A viagem para a paradisíaca Cadaqués, no litoral nordeste da Espanha, durante o verão parece uma possibilidade para desopilar, mas o lugar guarda sob sua luz e sua arquitetura inconfundível, um emaranhado de lembranças que acabam por aproximar Blanca ainda mais de sua mãe, uma vez que em vida, apesar de todo o amor, a distância esteve sempre presente, “Nunca fomos mãe e filha confidentes que contavam tudo uma para a outra, nunca fomos amigas, nunca compartilhamos intimidades, acho que cada uma sempre tentou ser a versão mais apresentável de si mesma para a outra”. E ao repisar caminhos da infância, Blanca vislumbra os ecos de um passado talhado no tempo e um presente todo feito de indefinições e incongruências, aparentemente sem traços relevantes que possam ser reconhecidos num futuro próximo.

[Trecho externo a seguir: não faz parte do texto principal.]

Lemma removeSubscription_spec e ss sub :
  epc_rep (en_prodClass e) ss → sub_ok sub →
  ∃ sub', entry_removeSubscriptionFrom e sub = Ok sub' ∧ sub_ok sub' ∧ cl_from sub' = cl_from sub ∧ cl_to sub' = cl_to sub ∧
    specs sub' = filter keep (reduce ss <$> specs sub) ∧
    ∀ n p, demands sub' n p ↔ demands sub n p ∧ ¬ feeds e n p.
Proof.
  intros Hr [Hwf Hp]. unfold entry_removeSubscriptionFrom, epc_remove_prod_specs. unfold class_wf in Hwf.
  pose proof (epc_remove_loop_spec _ ss [] (specs sub) (drop (psa_len sub) (psa_val sub)) Hr Hp) as Hrun.
  unfold specs in Hrun at 1 2. rewrite length_take_le in Hrun by done. cbn [app length] in Hrun. rewrite take_drop in Hrun.
  rewrite Hrun, !bind_Ok. set (sub1 := Class_ _ _ _ _).
  assert (specs sub1 = reduce ss <$> specs sub) as Hs1.
  { unfold sub1, specs. cbn [psa_len psa_val]. rewrite take_app_le by (rewrite length_fmap, length_take_le; lia).
    apply take_ge. rewrite length_fmap, length_take_le; lia. }
  destruct (clss_scrunch_spec sub1) as (sub' & -> & Hwf' & Hs' & Hf & Ht).
  { unfold class_wf, sub1. cbn [psa_len psa_val]. rewrite length_app, length_fmap, length_drop. unfold specs. rewrite length_take_le; lia. }
  exists sub'. split; [done|]. rewrite Hs1 in Hs'. split.
  { split; [done|]. rewrite Hs'. apply Forall_forall. intros s [_ Hs]%list_elem_of_filter.
    apply list_elem_of_fmap in Hs as (s0 & -> & Hs0). unfold has_pattern. rewrite reduce_pattern.
    rewrite Forall_forall in Hp. by apply Hp. }
  split; [done|]. split; [done|]. split; [done|]. intros n p. unfold demands. rewrite Hs'. split.
  - intros (s & [_ Hs]%list_elem_of_filter & Hpp & Hn). apply list_elem_of_fmap in Hs as (s0 & -> & Hs0).
    rewrite reduce_pattern in Hpp. apply reduce_bit in Hn as [Hn Hno]. split; [by exists s0|].
    intros (x & Hx & Hxp & Hxn)%(feeds_elem _ _ _ _ Hr). apply Hno. exists x. split; [done|]. split; [congruence|done].
  - intros [(s0 & Hs0 & Hpp & Hn) Hno]. exists (reduce ss s0).
    assert (Z.testbit (sp_feedtype (reduce ss s0)) n = true) as Hb.
    { apply reduce_bit. split; [done|]. intros (x & Hx & Hxp & Hxn). apply Hno. apply (feeds_elem _ _ _ _ Hr).
      exists x. split; [done|]. split; [congruence|done]. }
    split; [|split; [by rewrite reduce_pattern|exact Hb]]. apply list_elem_of_filter. split.
    + unfold keep, NONE. intros Hz. by rewrite Hz, Z.bits_0 in Hb.
    + apply list_elem_of_fmap. by exists s0.
Qed.

Definition patterns (sub : prod_class) : list (option string) := sp_pattern <$> specs sub.

Lemma kept_patterns ss (l : list prod_spec) : sp_pattern <$> filter keep (reduce ss <$> l) `sublist_of` (sp_pattern <$> l).
Proof.
  induction l as [|x l IH]; [done|]. cbn [fmap list_fmap]. rewrite filter_cons. destruct (decide _); cbn [fmap list_fmap].
  - rewrite reduce_pattern. by constructor.
  - by constructor.
Qed.

(** ** Sizes *)

Lemma roundUp_spec v : 0 ≤ v < 2 ^ 62 → v ≤ roundUp v 8 ≤ v + 7 ∧ roundUp v 8 mod 8 = 0.
Proof.
  intros Hv. unfold roundUp, u64. rewrite (Z.mod_small (v + (8 - 1))) by lia.
  pose proof (Z.div_mod (v + (8 - 1)) 8 ltac:(lia)). pose proof (Z.mod_pos_bound (v + (8 - 1)) 8 ltac:(lia)).
  rewrite Z.mod_small by lia. split; [lia|]. by apply Z_mod_mult.
Qed.

Lemma roundUp_id v : 0 ≤ v < 2 ^ 62 → v mod 8 = 0 → roundUp v 8 = v.
Proof.
  intros Hv Hm. destruct (roundUp_spec v Hv) as [Hle Hm']. apply Z.div_exact in Hm; [|lia]. apply Z.div_exact in Hm'; [|lia]. lia.
Qed.

(** A subscription as an entry stores it. *)
Definition stored (s : prod_spec) : EntryProdSpec := eps_init (sp_feedtype s) (default ""%string (sp_pattern s)).
Definition stored_specs (sub : prod_class) : list EntryProdSpec := stored <$> specs sub.

Definition small (sub : prod_class) : Prop :=
  Forall (λ s, strlen (default ""%string (sp_pattern s)) < 2 ^ 31) (specs sub) ∧ span eps_size (stored_specs sub) < 2 ^ 31.

Lemma span_patterns l1 l2 :
  (sp_pattern <$> l1) `sublist_of` (sp_pattern <$> l2) →
  Forall (λ s, strlen (default ""%string (sp_pattern s)) < 2 ^ 31) l2 →
  Forall (λ s, strlen (default ""%string (sp_pattern s)) < 2 ^ 31) l1 ∧
  span eps_size (stored <$> l1) ≤ span eps_size (stored <$> l2).
Proof.
  revert l1. induction l2 as [|y l2 IH]; intros l1 Hsub Hl2.
  - apply sublist_nil_r in Hsub. destruct l1; [|done]. done.
  - inversion_clear Hl2 as [|? ? Hy Hl2']. assert (0 ≤ eps_size (stored y)) as Hpos.
    { cbn [stored eps_init eps_size]. unfold eps_sizeof, roundUp, u64. apply Z.mod_pos_bound. lia. }
    cbn [fmap list_fmap] in Hsub. inversion Hsub as [|p k1 k2 Hk Hk1 Hk2|p k1 k2 Hk Hk1 Hk2]; subst.
    + destruct l1 as [|x l1]; [done|]. cbn [fmap list_fmap] in Hk1. injection Hk1 as Hp Hk1. subst k1.
      destruct (IH l1 Hk Hl2') as [H1 H2]. split; [constructor; [by rewrite <- Hp|done]|]. rewrite !fmap_cons; cbn [span].
      assert (eps_size (stored x) = eps_size (stored y)) as -> by (unfold stored; by rewrite Hp). lia.
    + destruct (IH l1 Hk Hl2') as [H1 H2]. split; [done|]. rewrite !fmap_cons; cbn [span]. lia.
Qed.

Lemma small_sublist a a' :
  patterns a' `sublist_of` patterns a → small a → small a' ∧ span eps_size (stored_specs a') ≤ span eps_size (stored_specs a).
Proof.
  intros Hs [H1 H2]. destruct (span_patterns _ _ Hs H1) as [H3 H4]. unfold small, stored_specs in *. split; [split; [done|lia]|done].
Qed.

Lemma strlen_nonneg s : 0 ≤ strlen s.
Proof. unfold strlen. lia. Qed.

Lemma eps_sizeof_range p : strlen p < 2 ^ 31 → 16 ≤ eps_sizeof p < 2 ^ 32.
Proof.
  intros Hp. pose proof (strlen_nonneg p). unfold eps_sizeof, sizeof_EntryProdSpec. change prodSpecAlignment with 8.
  pose proof (roundUp_spec (16 + strlen p) ltac:(lia)). lia.
Qed.

Lemma stored_sized l : Forall (λ s, strlen (default ""%string (sp_pattern s)) < 2 ^ 31) l → sized eps_size (stored <$> l).
Proof.
  induction 1 as [|s l Hs _ IH]; [constructor|]. constructor; [|exact IH]. simpl. pose proof (eps_sizeof_range _ Hs). lia.
Qed.

Lemma epc_sizeof_loop_spec S P T size :
  Forall has_pattern S → Forall (λ s, strlen (default ""%string (sp_pattern s)) < 2 ^ 31) S → 0 ≤ size →
  size + span eps_size (stored <$> S) < 2 ^ 62 →
  epc_sizeof_loop (length S) (length P) (P ++ S ++ T) size = Ok (size + span eps_size (stored <$> S)).
Proof.
  intros Hp Hs. revert P size. induction S as [|s S IH]; intros P size Hz Hlt.
  - simpl. by rewrite Z.add_0_r.
  - inversion_clear Hp as [|? ? [p Hpp] Hp']. inversion_clear Hs as [|? ? Hs1 Hs']. cbn [length epc_sizeof_loop app].
    rewrite (at_ix_Some _ _ s) by apply (list_lookup_middle P (S ++ T) s _ eq_refl). rewrite bind_Ok.
    unfold pattern_of. rewrite Hpp, bind_Ok. cbn [fmap list_fmap span] in *.
    pose proof (span_nonneg eps_size _ (stored_sized S Hs')) as Hn. rewrite Hpp in Hs1. cbn [default] in Hs1.
    pose proof (eps_sizeof_range p Hs1) as He.
    assert (eps_size (stored s) = eps_sizeof p) as Hst by (unfold stored; by rewrite Hpp). fold (stored <$> S) in *. rewrite Hst in *.
    unfold u64. rewrite Z.mod_small by lia. specialize (IH Hp' Hs' (P ++ [s]) (size + eps_sizeof p)).
    rewrite length_app, <- app_assoc, Nat.add_1_r in IH. cbn [app] in IH. rewrite IH by lia. f_equal. lia.
Qed.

A frase “O retrato de uma geração”, do Le Monde, na capa do livro me deixou com um pé atrás, pois a gente sabe o quando o pessoal consegue ser superlativo quando se empolga com alguma coisa ou quando precisa mandar ver no marketing, mas tenho que reconhecer: a frase não é exatamente um exagero. Não é um amplo retrato e muito menos o melhor, mas de fato, Isso Também Vai Passar, em menos de 140 páginas, consegue a façanha de nos apresentar um recorte interessantíssimo do destino daquela geração que nasceu no final dos anos 70: “Tornei-me adulta, os hippies envelheceram e os apartamentos se encheram da gente moderna, respeitável e rica dos anos 90. Mas os que tiveram a sorte de vislumbrar pelo buraco da fechadura da infância os últimos estertores do espírito dos anos 70, a liberdade sexual, a liberdade pura e simples, o desejo de se divertir, o poder nas mãos dos jovens, o atrevimento, não saíram imunes. Todos temos paraísos perdidos nos quais nunca estivemos”.
Quando Blanca caminha pelas ruas de Cadaqués, rumo a um encontro que no fundo ela sabe que será bem degradante, surgem alguns ecos da trilogia de filmes dirigida por Richard Linklater (Antes do Amanhecer, Antes do Pôr-do-Sol e Antes da Meia-Noite). O desgaste do relacionamento entre os personagens Jesse e Céline, em especial no último filme, é um tanto amargo porque conhecemos a história de como tudo começou e também por percebemos que a vida, mesmo aquela ingenuamente idealizada, é também composta por palavras dilacerantes, dores e silêncios. E, por mais brutal que pareça, é possível seguir assim, mesmo tropeçando, mesmo que o amor perca o seu brilho ou simplesmente deixe de existir. Blanca trilha um caminho semelhante, pois tudo o que ela tem no momento são destroços de relacionamentos que no fundo nunca acabaram, mas que jamais terão uma continuidade. E tudo bem, ela ainda ama os seus ex-maridos, principalmente por causa da proximidade com os filhos, mas sabe que seria insuportável compartilhar a vida novamente com algum deles.
A própria relação com a prole é marcada pelo afeto e pelo ruído, uma vez que ela ama e protege os filhos feito uma loba, mas ao mesmo tempo não consegue estabelecer um diálogo, já que mal consegue compreender a linguagem deles. O distanciamento da comunicação e das gerações só é sobrepujado pelo contato físico, pelo amor que se explica no intervalo entre o cheiro e a pele.
A obra de Milena Busquets é toda permeada por uma melancolia desconcertante, que ora esbarra em tons mais piegas “Conseguir sexo é relativamente fácil, já conseguir que alguém nos abrace a noite toda é outra história”, ora flerta com um humor mais autodepreciativo que é bem moderado, mas até faz lembrar Woody Allen “- Você estava linda, com uma expressão triste e ensimesmada […] – Chama-se depressão”.
Isso Também Vai Passar é daqueles livros que conseguem te fazer rir, mas ao mesmo tempo te deixa com um nó na garganta. A despeito do título, a história não passa e segue conosco após a leitura.